_TASK ITEM_:
Please restate verbatim the lines that open the listing below, ending with the line in which "From S2P Require Import KvBlock." occurs.

_DATA TO PROCESS_:
(* ===== verification/KvVerify.v ===== *)
(** * Finishing interrupted changes

    The store may have lost power between the write of a new entry and the
    removal of the old one, so that a key is valid twice.  [kv_verify] compares
    every valid entry with the valid entries after it: it removes the older one
    of the two, and nothing else. *)

From stdpp Require Import gmap functions.
From S2P Require Import Prelude.
From S2P Require Import Monad.
From S2P Require Import KvBlock.
From S2P Require Import KvSet.
From S2P Require Import KvRep.
From S2P Require Import KvStore.
From S2P Require Import KvOps.
From S2P Require Import KvGc.

Section Verify.
Context `{NorFlash}.
Implicit Types (s : kv_t) (bess : list (list entry)) (M : gmap (list Z) (list Z)).

(** ** Comparing two entries *)

Definition next_ver (v : Z) : Z := if v =? 255 then 1 else v + 1.

(** The version numbers tell an entry from the one that replaces it. *)
Lemma older_next i1 o1 e1 i2 o2 e2 : is_byte (e_ver e1) -> e_ver e2 = next_ver (e_ver e1) ->
  older (node_at i1 o1 e1) (node_at i2 o2 e2) = Some true /\ older (node_at i2 o2 e2) (node_at i1 o1 e1) = Some false.
Proof.
  unfold is_byte, next_ver, older. cbn [version node_at]. intros Hb ->. destruct (Z.eqb_spec (e_ver e1) 255) as [->|Hn]; [done|].
  destruct (Z.eqb_spec (e_ver e1) 1) as [->|H1]; [done|]. rewrite !andb_false_r, andb_false_l. cbn iota.
  destruct (Z.eqb_spec (e_ver e1 + 1) 1); cbn [andb]; rewrite ?andb_false_r; (destruct (Z.ltb_spec (e_ver e1) (e_ver e1 + 1)); [|lia]);
    (destruct (Z.ltb_spec (e_ver e1 + 1) (e_ver e1)); [lia|]); done.
Qed.

Lemma loc_bytes s bess i off e Q : flash_rep s bess -> (i, off, e) ∈ vlocs bess ->
  (forall tl, Q (e_key e ++ 0 :: tl) s) -> wp (bytes_from i off) Q s.
Proof.
  intros Hf Hl HQ. destruct (loc_entry _ _ _ _ _ Hf Hl) as (He & Hv & b & pre & post & Hb & Hi & Hr & ->).
  destruct (br_mem_at _ _ _ _ Hr) as (rest & Hm & _). destruct (entry_in _ _ _ _ Hr) as [_ Hlen].
  unfold bytes_from. apply wp_bind, (wp_block_get i b); [done|]. apply wp_ret. rewrite Hm, <- Hlen, drop_app_length, image_key, <- app_assoc.
  unfold after_key. simpl. apply HQ.
Qed.

(** The names of two entries are compared. *)
Lemma wp_check_version s bess i1 o1 e1 i2 o2 e2 Q :
  flash_rep s bess -> (i1, o1, e1) ∈ vlocs bess -> (i2, o2, e2) ∈ vlocs bess ->
  (e_key e1 <> e_key e2 -> Q None s) ->
  (e_key e1 = e_key e2 -> wp (match older (node_at i1 o1 e1) (node_at i2 o2 e2) with
    | Some true => kvnode_rm (node_at i1 o1 e1) ;; ret (Some true)
    | Some false => kvnode_rm (node_at i2 o2 e2) ;; ret (Some false)
    | None => ret None end) Q s) ->
  wp (kvblock_check_version (node_at i1 o1 e1) (node_at i2 o2 e2)) Q s.
Proof.
  intros Hf H1 H2 Hne Heq. unfold kvblock_check_version. cbn [node_block head_offset value_offset node_at].
  destruct (loc_entry _ _ _ _ _ Hf H1) as (He1 & _). destruct (loc_entry _ _ _ _ _ Hf H2) as (He2 & _).
  apply wp_bind, (loc_bytes s bess _ _ e1); [done..|]. intros t1. apply wp_bind, (loc_bytes s bess _ _ e2); [done..|]. intros t2.
  apply wp_bind. unfold keycmp. rewrite (proj2 (Z.eqb_neq _ 0)) by (unfold RW_FLAG_SIZE; lia).
  destruct (keycmp_loop_spec (e_key e1) (e_key e2) t1 t2 (Z.of_nat (o2 + length (e_key e2) + RW_FLAG_SIZE) - Z.of_nat o2 - 1))
    as (r & Hr & Hiff); [by apply entry_c_str.. | unfold RW_FLAG_SIZE; lia|].
  apply (wp_lift _ r); [done|]. destruct (Z.eqb_spec r 0) as [->|Hr0]; cbn [negb].
  - by apply Heq, Hiff.
  - apply wp_ret, Hne. intros E. by apply Hr0, Hiff.
Qed.

(** ** Places in a block *)

(** The valid entries from place [off] of block [i] on, in this block and the
    later ones. *)
Definition rem bess (i off : nat) (rest : list entry) : list loc :=
  only_valid (locs_from i off rest) ++ only_valid (locs_of (S i) (drop (S i) bess)).

Lemma locs_of_split k i bess es : bess !! i = Some es ->
  locs_of k bess = locs_of k (take i bess) ++ locs_from (k + i) 0 es ++ locs_of (k + S i) (drop (S i) bess).
Proof.
  revert k i. induction bess as [|x bess IH]; intros k i Hi; [done|]. destruct i as [|i]; simpl in Hi.
  - injection Hi as ->. simpl. by rewrite Nat.add_0_r, Nat.add_1_r.
  - simpl. rewrite (IH (S k) i Hi), app_assoc. replace (k + S i)%nat with (S k + i)%nat by lia. by replace (k + S (S i))%nat with (S k + S i)%nat by lia.
Qed.

Lemma vlocs_suffix bess i es pre rest : bess !! i = Some es -> es = pre ++ rest ->
  exists front, vlocs bess = front ++ rem bess i (esizes pre) rest.
Proof.
  intros Hi ->. unfold vlocs, rem. rewrite (locs_of_split 0 i bess _ Hi), !only_valid_app, locs_from_app, only_valid_app. simpl.
  exists (only_valid (locs_of 0 (take i bess)) ++ only_valid (locs_from i 0 pre)). by rewrite <- !app_assoc.
Qed.

Lemma rem_vlocs bess i pre rest l : bess !! i = Some (pre ++ rest) -> l ∈ rem bess i (esizes pre) rest -> l ∈ vlocs bess.
Proof. intros Hi Hl. destruct (vlocs_suffix bess i _ pre rest Hi eq_refl) as [front ->]. apply elem_of_app. by right. Qed.

Lemma rem_cons bess i off e rest : rem bess i off (e :: rest) =
  (if e_valid e then [(i, off, e)] else []) ++ rem bess i (off + esize e) rest.
Proof. unfold rem. simpl. rewrite only_valid_cons. simpl. by destruct (e_valid e). Qed.

Lemma rem_next bess i es off : bess !! S i = Some es -> rem bess i off [] = rem bess (S i) 0 es.
Proof. intros Hi. unfold rem. simpl. rewrite (drop_S bess es (S i) Hi). simpl. by rewrite only_valid_app. Qed.

Lemma rem_end bess i off : length bess = S i -> rem bess i off [] = [].
Proof. intros Hl. unfold rem. rewrite drop_ge by lia. done. Qed.

(** ** The inner loops *)

(** Nothing is removed as long as the names differ. *)
Lemma wp_inner_nodes_none s bess i1 o1 e1 j bj : flash_rep s bess -> (i1, o1, e1) ∈ vlocs bess -> blocks s !! j = Some bj ->
  forall rest pre fuel node Q, bess !! j = Some (pre ++ rest) -> (length rest < fuel)%nat ->
  (forall l, l ∈ only_valid (locs_from j (esizes pre) rest) -> lkey l <> e_key e1) ->
  Q false s -> wp (verify_nodes_2 fuel (node_at i1 o1 e1) j (esizes pre) node) Q s.
Proof.
  intros Hf H1 Hbj. induction rest as [|e rest IH]; intros pre fuel node Q Hj Hfuel Hne HQ;
    (destruct fuel as [|fuel]; [simpl in Hfuel; lia|]); cbn [verify_nodes_2]; apply wp_bind;
    destruct (flash_lookup _ _ _ _ Hf Hj) as (b & Hb & Hr); rewrite Hbj in Hb; injection Hb as <-.
  - rewrite app_nil_r in Hr. apply (wp_search_end j bj pre); [done | done | |].
    { pose proof (br_offset _ _ Hr). pose proof (br_room _ _ Hr). lia. }
    intros n _ _ _. cbn iota. by apply wp_ret.
  - apply (wp_search_at j bj pre e rest); [done..|]. cbn iota. rewrite NODE_VAILD_at. cbn [next_offset node_at].
    assert (Hnext : (esizes pre + esize e)%nat = esizes (pre ++ [e])) by (rewrite esizes_app; unfold esizes; simpl; lia).
    assert (Hgo : wp (verify_nodes_2 fuel (node_at i1 o1 e1) j (esizes pre + esize e) (node_at j (esizes pre) e)) Q s).
    { rewrite Hnext. apply IH; [by rewrite <- app_assoc | simpl in Hfuel; lia | | done].
      intros l Hl. apply Hne. simpl. rewrite only_valid_cons, Hnext. destruct (e_valid _); [apply elem_of_cons; by right | done]. }
    destruct (e_valid e) eqn:Ev; [|done].
    assert (Hl : (j, esizes pre, e) ∈ only_valid (locs_from j (esizes pre) (e :: rest))).
    { simpl. rewrite only_valid_cons. simpl. rewrite Ev. apply elem_of_cons. by left. }
    assert (Hv : (j, esizes pre, e) ∈ vlocs bess).
    { apply (rem_vlocs bess j pre (e :: rest)); [done|]. unfold rem. apply elem_of_app. by left. }
    apply wp_bind, (wp_check_version s bess); [done..| |].
    + intros _. done.
    + intros E. destruct (Hne _ Hl). unfold lkey. simpl. done.
Qed.

Lemma wp_inner_blocks_none s bess i1 o1 e1 : flash_rep s bess -> (i1, o1, e1) ∈ vlocs bess ->
  forall n j Q, (j + n = length bess)%nat -> (i1 < j)%nat ->
  (forall l, l ∈ only_valid (locs_of j (drop j bess)) -> lkey l <> e_key e1) ->
  Q tt s -> wp (verify_blocks_2 n (node_at i1 o1 e1) i1 j) Q s.
Proof.
  intros Hf H1. induction n as [|n IH]; intros j Q Hn Hj Hne HQ; cbn [verify_blocks_2]; [by apply wp_ret|].
  destruct (lookup_lt_is_Some_2 bess j) as [es Hes]; [lia|]. destruct (flash_lookup _ _ _ _ Hf Hes) as (b & Hb & Hr).
  apply wp_bind, (wp_block_get j b); [done|]. destruct (Nat.eqb_spec j i1); [lia|]. apply wp_bind.
  rewrite (drop_S bess es j Hes) in Hne. simpl in Hne. rewrite only_valid_app in Hne.
  change 0%nat with (esizes []).
  apply (wp_inner_nodes_none s bess i1 o1 e1 j b Hf H1 Hb es []); [done | | |].
  - pose proof (length_esizes es). pose proof (br_offset _ _ Hr). pose proof (br_room _ _ Hr). lia.
  - intros l Hl. apply Hne, elem_of_app. by left.
  - apply IH; [lia | lia | | done]. intros l Hl. apply Hne, elem_of_app. by right.
Qed.

(** A block without entries. *)
Lemma wp_inner_nodes_empty s bess i1 o1 e1 j off fuel node bj Q : flash_rep s bess -> bess !! j = Some [] ->
  blocks s !! j = Some bj -> (off <= bsize bj)%nat -> (0 < fuel)%nat -> Q false s ->
  wp (verify_nodes_2 fuel (node_at i1 o1 e1) j off node) Q s.
Proof.
  intros Hf Hj Hb Ho Hfuel HQ. destruct (flash_lookup _ _ _ _ Hf Hj) as (b & Hb' & Hr). rewrite Hb in Hb'. injection Hb' as <-.
  destruct fuel as [|fuel]; [lia|]. cbn [verify_nodes_2]. apply wp_bind, (wp_search_end j bj []); [done | done | |].
  { unfold esizes. simpl. lia. }
  intros n _ _ _. cbn iota. by apply wp_ret.
Qed.

(** The entry that is removed of two entries of one key. *)
Definition replaced (l1 l2 lold : loc) : Prop :=
  lold = l1 /\ e_ver l2.2 = next_ver (e_ver l1.2) \/ lold = l2 /\ e_ver l1.2 = next_ver (e_ver l2.2).

(** The state after that. *)
Definition done_post s bess (lold : loc) (s' : kv_t) (bess' : list (list entry)) : Prop :=
  flash_rep s' bess' /\ same_ram s s' /\ bsize <$> blocks s' = bsize <$> blocks s /\ removed bess lold bess'.

Lemma block_size s s' j b b' : bsize <$> blocks s' = bsize <$> blocks s -> blocks s !! j = Some b -> blocks s' !! j = Some b' ->
  bsize b' = bsize b.
Proof. intros Hs Hb Hb'. apply (f_equal (lookup j)) in Hs. rewrite !list_lookup_fmap, Hb, Hb' in Hs. by injection Hs. Qed.

Lemma replaced_older s bess i1 o1 e1 i2 o2 e2 lold : flash_rep s bess -> (i1, o1, e1) ∈ vlocs bess -> (i2, o2, e2) ∈ vlocs bess ->
  replaced (i1, o1, e1) (i2, o2, e2) lold ->
  lold = (i1, o1, e1) /\ older (node_at i1 o1 e1) (node_at i2 o2 e2) = Some true \/
  lold = (i2, o2, e2) /\ older (node_at i1 o1 e1) (node_at i2 o2 e2) = Some false.
Proof.
  intros Hf H1 H2 Hr. destruct (loc_entry _ _ _ _ _ Hf H1) as (He1 & _). destruct (loc_entry _ _ _ _ _ Hf H2) as (He2 & _).
  destruct Hr as [[-> Hv]|[-> Hv]]; [left | right]; (split; [done|]); simpl in Hv.
  - by apply older_next; [apply He1|].
  - by apply (older_next i2 o2 e2 i1 o1 e1); [apply He2|].
Qed.
(** C32: waking up brings the OSAL clock forward by the time between going to
    sleep and waking up and the software delay: the RTC ticks that passed,
    taken at the length the code measured (or at 32768 Hz), to less than a
    microsecond, and the software delay to a quarter of one, with the carried
    parts kept in range.  When the 24-bit counter overflowed in between, one
    RTC tick is missing.  The ticks reported to the kernel are the whole ticks
    of the time the OSAL clock was moved by, and what is left, less than one
    tick, is dropped.  The tick rate divides 1000, and the 32-bit OSAL clock
    does not overflow. *)
Theorem sleep_clocks HZ cf w o :
  whole_ms HZ -> sleep_flag o = true -> period_ok cf o ->
  0 <= sleep_tick o < 2 ^ 24 -> 0 <= rtc_wake w < 2 ^ 24 -> rtc_wake w <> sleep_tick o ->
  carry_ok o -> 0 <= osal_sys_tick o < 2 ^ 32 - 2 ^ 23 ->
  exists k lt o', sys_soc_resume HZ cf w SYS_POWER_STATE_STOP o = Some (k, lt, o') /\ carry_ok o' /\
    let ticks := elapsed w o - (if rtc_wake w <? sleep_tick o then 1 else 0) in
    let moved := osal_quarters o' - osal_quarters o - sw_quarters cf w in
    rtc_period cf o * ticks - 512 < 128 * moved < rtc_period cf o * ticks + 512 /\
    let rest := osal_us o' - osal_us o - k * (1000 / HZ * 1000) in 0 <= rest < 1000 / HZ * 1000.
Proof.
  intros Hz Hf Hp Hs Hw Hne [Ht Hm] Ho.
  assert (is_Some (sys_soc_resume HZ cf w SYS_POWER_STATE_STOP o)) as [[[k lt] o'] Hr] by (unfold sys_soc_resume; by rewrite Hf).
  exists k, lt, o'. destruct (resume_ticks HZ cf w o k lt o' Hz Hr) as (-> & _ & ->).
  destruct (dlt_tick_elapsed w o Hw Hs Hne) as [Ed Hd]. destruct (sleep_total_bound cf w o Hp Hd) as [Hst Hb]. rewrite Ed in Hb.
  destruct (slept_us_eq cf w o Hst Ht) as (Eu & H3). set (o1 := tick_trim cf w (set_g_wakeup_rtc_tick (rtc_wake' w) o)) in *.
  destruct (tick_trim_sum cf w (set_g_wakeup_rtc_tick (rtc_wake' w) o) Ht) as (Hm1 & _ & Es). fold o1 in Hm1, Es. simpl in Es.
  assert (Hu : 0 <= slept_us cf w o < 2 ^ 32) by (apply wrap_range; lia).
  assert (E1 : rtc_mod_value o1 = rtc_mod_value o /\ osal_sys_tick o1 = osal_sys_tick o)
    by (unfold o1, tick_trim; by destruct (4 <? _)). destruct E1 as [Em1 Eo1].
  destruct (osal_advance_sum (slept_us cf w o) o1) as [Hm2 Eo2]; rewrite ?Em1, ?Eo1; [lia|done|lia|Z.to_euclidean_division_equations; lia|].
  assert (Eg : g_osalTickTrim_mod (osal_advance (slept_us cf w o) o1) = g_osalTickTrim_mod o1) by (unfold osal_advance; by destruct (625 <? _)).
  split; [done|]. split; [split; simpl; rewrite ?Eg; done|]. intros ticks moved. split.
  - replace moved with (4 * sleep_total cf w o); [fold ticks in Hb; lia|].
    unfold moved, osal_quarters. simpl. rewrite Eg, Eo2, Em1, Eo1, Eu. lia.
  - unfold osal_us. simpl. rewrite Eo2, Em1, Eo1. pose proof (period_range HZ Hz). rewrite Z.div_div by lia.
    pose proof (Z.mul_div_le (slept_us cf w o) (1000 * (1000 / HZ)) ltac:(lia)).
    pose proof (Z.mul_succ_div_gt (slept_us cf w o) (1000 * (1000 / HZ)) ltac:(lia)). lia.
Qed.

Lemma sleep_clocks_witness :
  exists k lt o', sys_soc_resume 100 board woken SYS_POWER_STATE_STOP soc1 = Some (k, lt, o') /\ carry_ok o' /\
    let ticks := elapsed woken soc1 - (if rtc_wake woken <? sleep_tick soc1 then 1 else 0) in
    let moved := osal_quarters o' - osal_quarters soc1 - sw_quarters board woken in
    rtc_period board soc1 * ticks - 512 < 128 * moved < rtc_period board soc1 * ticks + 512 /\
    let rest := osal_us o' - osal_us soc1 - k * (1000 / 100 * 1000) in 0 <= rest < 1000 / 100 * 1000.
Proof.
  apply (sleep_clocks 100 board woken soc1);
    [exact hz_100|reflexivity|split; discriminate|split; [discriminate|reflexivity]|split; [discriminate|reflexivity]|discriminate
    |repeat split; discriminate|split; [discriminate|reflexivity]].
Defined.

(** The dropped part is not carried over: after a sleep of 19.5 ms the kernel
    clock, which ticks every 10 ms, has moved on by 10 ms. *)
Example kernel_clock_lags :
  slept_us board woken soc1 = 19455 /\
  ((fun r => r.1.1) <$> sys_soc_resume 100 board woken SYS_POWER_STATE_STOP soc1) = Some 1.
Proof. by vm_compute. Qed.

(** Whatever the counter measures, going to sleep returns as long as the
    measured period is sane, which every measurement keeps. *)
Theorem tracking_returns HZ cf rd p o reg :
  track_ok o -> is_Some (sys_soc_suspend HZ cf rd p o) /\ track_ok (tracking_read reg o).
Proof. intros Ho. split; [apply suspend_ends; by destruct Ho|]. by apply tracking_read_ok. Qed.
(** ** Events *)

(** C40: [krhino_event_set] with [RHINO_OR] sets flags and wakes exactly the
    waiting tasks whose request the new flags meet, in list order, giving each
    the flags it was woken by; the flags the woken tasks asked to clear are
    cleared after the pass, not before, so that one set can wake several
    tasks; the others keep waiting in their order.  With [RHINO_AND] it masks
    the flags and does nothing else: removing flags cannot meet a request. *)
Theorem event_set_implements s A e v fl :
  kwf s A -> has_type s e RHINO_EVENT_OBJ_TYPE -> events (ob s) !! e = Some v -> 0 <= fl < 2 ^ 32 ->
  implements (krhino_event_set (Some e) fl RHINO_OR) s
    (fun r s' A' => r = RHINO_SUCCESS /\ event_set_post s s' A A' e v fl) /\
  implements (krhino_event_set (Some e) fl RHINO_AND) s
    (fun r s' A' => r = RHINO_SUCCESS /\ s' = with_event s e (set_flags (Z.land (flags v) fl) v) /\ A' = A).
Proof.
  intros. split; apply wp_implements.
  - apply (wp_event_set_or s A e v fl); [done..|]. intros s' A' ??. by exists A'.
  - apply (wp_event_set_and s A e v fl); [done..|]. intros ?. by exists A.
Qed.

Lemma event_set_implements_witness :
  implements (krhino_event_set (Some 2%nat) 6 RHINO_OR) busy
    (fun r s' A' => r = RHINO_SUCCESS /\ event_set_post busy s' (qget busy_queues) A' 2 (mkEvent 0 1) 6) /\
  implements (krhino_event_set (Some 2%nat) 6 RHINO_AND) busy
    (fun r s' A' => r = RHINO_SUCCESS /\
       s' = with_event busy 2 (set_flags (Z.land 0 6) (mkEvent 0 1)) /\ A' = qget busy_queues).
Proof.
  apply (event_set_implements busy (qget busy_queues) 2 (mkEvent 0 1)).
  - exact busy_kwf.
  - by exists (mkBlk BLK_POLICY_PRI RHINO_EVENT_OBJ_TYPE).
  - reflexivity.
  - lia.
Defined.

(** [krhino_event_get] with any of the four options returns at once with
    the current flags when they meet the request, clearing the requested
    flags under a [_CLEAR] option; otherwise it refuses without changing the
    state or blocks the caller with its request recorded. *)
Theorem event_get_implements s A e v fl opt out ticks a x :
  kwf s A -> has_type s e RHINO_EVENT_OBJ_TYPE -> events (ob s) !! e = Some v -> valid_opt opt ->
  0 <= fl < 2 ^ 32 -> g_active_task (gl s) = Some a -> tcbs s !! a = Some x -> prio x <> RHINO_IDLE_PRI ->
  ticks = RHINO_NO_WAIT \/ timeout_ok ticks ->
  implements (krhino_event_get (Some e) fl opt (Some out) ticks) s (get_outcome s A e v fl opt out ticks a x).
Proof. intros. apply wp_implements, (wp_event_get s A e v fl opt out ticks a x); [done..| | | | |]; outcome. Qed.

Lemma event_get_implements_witness :
  implements (krhino_event_get (Some 2%nat) 3 RHINO_OR_CLEAR (Some 1%nat) RHINO_WAIT_FOREVER) busy
    (get_outcome busy (qget busy_queues) 2 (mkEvent 0 1) 3 RHINO_OR_CLEAR 1 RHINO_WAIT_FOREVER 3 (tcb busy 3)).
Proof.
  apply (event_get_implements busy (qget busy_queues)).
  - exact busy_kwf.
  - by exists (mkBlk BLK_POLICY_PRI RHINO_EVENT_OBJ_TYPE).
  - reflexivity.
  - right. right. right. reflexivity.
  - lia.
  - reflexivity.
  - reflexivity.
  - vm_compute. discriminate.
  - right. left. reflexivity.
Defined.

(** ** All services *)

Lemma wp_equals {R : Type} (m : M R) (r : R) s s' :
  wp m (fun r1 s1 => r1 = r /\ s1 = s') s -> m s = Some (r, s').
Proof. intros (r1 & s1 & Hr & -> & ->)%wp_run. done. Qed.

Lemma wp_exact {R : Type} (m : M R) (r : R) s :
  wp m (fun r' s' => r' = r /\ s' = s) s -> m s = Some (r, s).
Proof. apply wp_equals. Qed.

(** When a task that blocked runs again, the rest of its blocking call
    returns the status of the reason it was woken for (success, timeout or
    deletion of the object) and changes nothing. *)
Theorem pend_end_reports s A a x :
  kwf s A -> g_active_task (gl s) = Some a -> tcbs s !! a = Some x -> blk_state x <> BLK_INVALID ->
  pend_end s = Some (wake_status (blk_state x), s).
Proof.
  intros HW Ha Hx Hb. apply wp_exact. unfold pend_end, active_get, pend_state_end_proc, task_get.
  apply wp_bind, (wp_kwf_enter A); [done|]. wsteps.
  apply (run_wp _ _ _ (wake_status (blk_state x)) (with_gl (set_primask true (gl s)) s)); [by destruct (blk_state x)|].
  by apply (wp_exit_ret A).
Qed.

Lemma pend_end_reports_witness :
  krhino_sem_give (Some 0%nat) busy = Some (RHINO_SUCCESS, woke) /\ pend_end woke = Some (RHINO_SUCCESS, woke).
Proof.
  split; [vm_compute; reflexivity|].
  apply (pend_end_reports woke (qget woke_queues) 1 (tcb woke 1)).
  - exact woke_kwf.
  - reflexivity.
  - reflexivity.
  - discriminate.
Defined.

_YOUR SOLUTION_:
(* ===== verification/KvVerify.v ===== *)
(** * Finishing interrupted changes

    The store may have lost power between the write of a new entry and the
    removal of the old one, so that a key is valid twice.  [kv_verify] compares
    every valid entry with the valid entries after it: it removes the older one
    of the two, and nothing else. *)

From stdpp Require Import gmap functions.
From S2P Require Import Prelude.
From S2P Require Import Monad.
From S2P Require Import KvBlock.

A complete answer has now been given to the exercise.